Record extracts >>
(** Every answer of the backend in the run [evs] from [a] is given in
    circumstances the backend can produce, and every event is a step. *)
Fixpoint admissible_run (evs : list AppEvent) a : Prop :=
  match evs with
  | [] => True
  | ev :: evs =>
      match ev with AServe _ ε => admissible ε (backend a) | _ => True end ∧
      match step ev a with
      | Some a' => admissible_run evs a'
      | None => False
      end
  end.

Lemma reachable_steps b0 evs a :
  reachable b0 a → admissible_run evs a →
  ∃ a', steps evs a = Some a' ∧ reachable b0 a'.
Proof.
  revert a. induction evs as [|ev evs IH]; intros a Ha; simpl; [by eauto|].
  intros [Hadm Hs]. destruct (step ev a) as [a'|] eqn:Hstep; [|done].
  simpl. apply IH; [|done]. eapply reachable_step; [done..|].
  by intros i ε ->.
Qed.

Lemma steps_app evs1 evs2 a :
  steps (evs1 ++ evs2) a = steps evs1 a ≫= steps evs2.
Proof.
  revert a. induction evs1 as [|ev evs1 IH]; intros a; simpl; [done|].
  destruct (step ev a); simpl; [apply IH|done].
Qed.

End runs.

(** On the table model the circumstances can be checked. *)
#[export] Instance fresh_env_dec ε b : Decision (fresh_env ε b).
Proof. unfold fresh_env. apply _. Defined.

Fixpoint check_run (evs : list AppEvent) (a : App Backend) : bool :=
  match evs with
  | [] => true
  | ev :: evs =>
      match ev with
      | AServe _ ε => bool_decide (fresh_env ε (backend a))
      | _ => true
      end &&
      match step ev a with
      | Some a' => check_run evs a'
      | None => false
      end
  end.

Lemma check_run_admissible evs a : check_run evs a = true → admissible_run evs a.
Proof.
  revert a. induction evs as [|ev evs IH]; intros a; simpl; [done|].
  intros [Hadm Hs]%andb_true_iff. split.
  - destruct ev; try done. by apply bool_decide_eq_true in Hadm.
  - destruct (step ev a); [by apply IH|done].
Qed.

(** The states of the table model reached by a checked run. *)
Lemma reachable_run b0 evs :
  check_run evs (initialApp b0) = true →
  ∃ a, steps evs (initialApp b0) = Some a ∧ reachable b0 a.
Proof.
  intros Hrun. apply reachable_steps; [constructor|].
  by apply check_run_admissible.
Qed.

Required work >> Scan the records above for the string "done", and copy every line where it turns up.

Your solution >>
  intros [Hadm Hs]. destruct (step ev a) as [a'|] eqn:Hstep; [|done].
  simpl. apply IH; [|done]. eapply reachable_step; [done..|].
  revert a. induction evs1 as [|ev evs1 IH]; intros a; simpl; [done|].
  destruct (step ev a); simpl; [apply IH|done].
  revert a. induction evs as [|ev evs IH]; intros a; simpl; [done|].
  - destruct ev; try done. by apply bool_decide_eq_true in Hadm.
  - destruct (step ev a); [by apply IH|done].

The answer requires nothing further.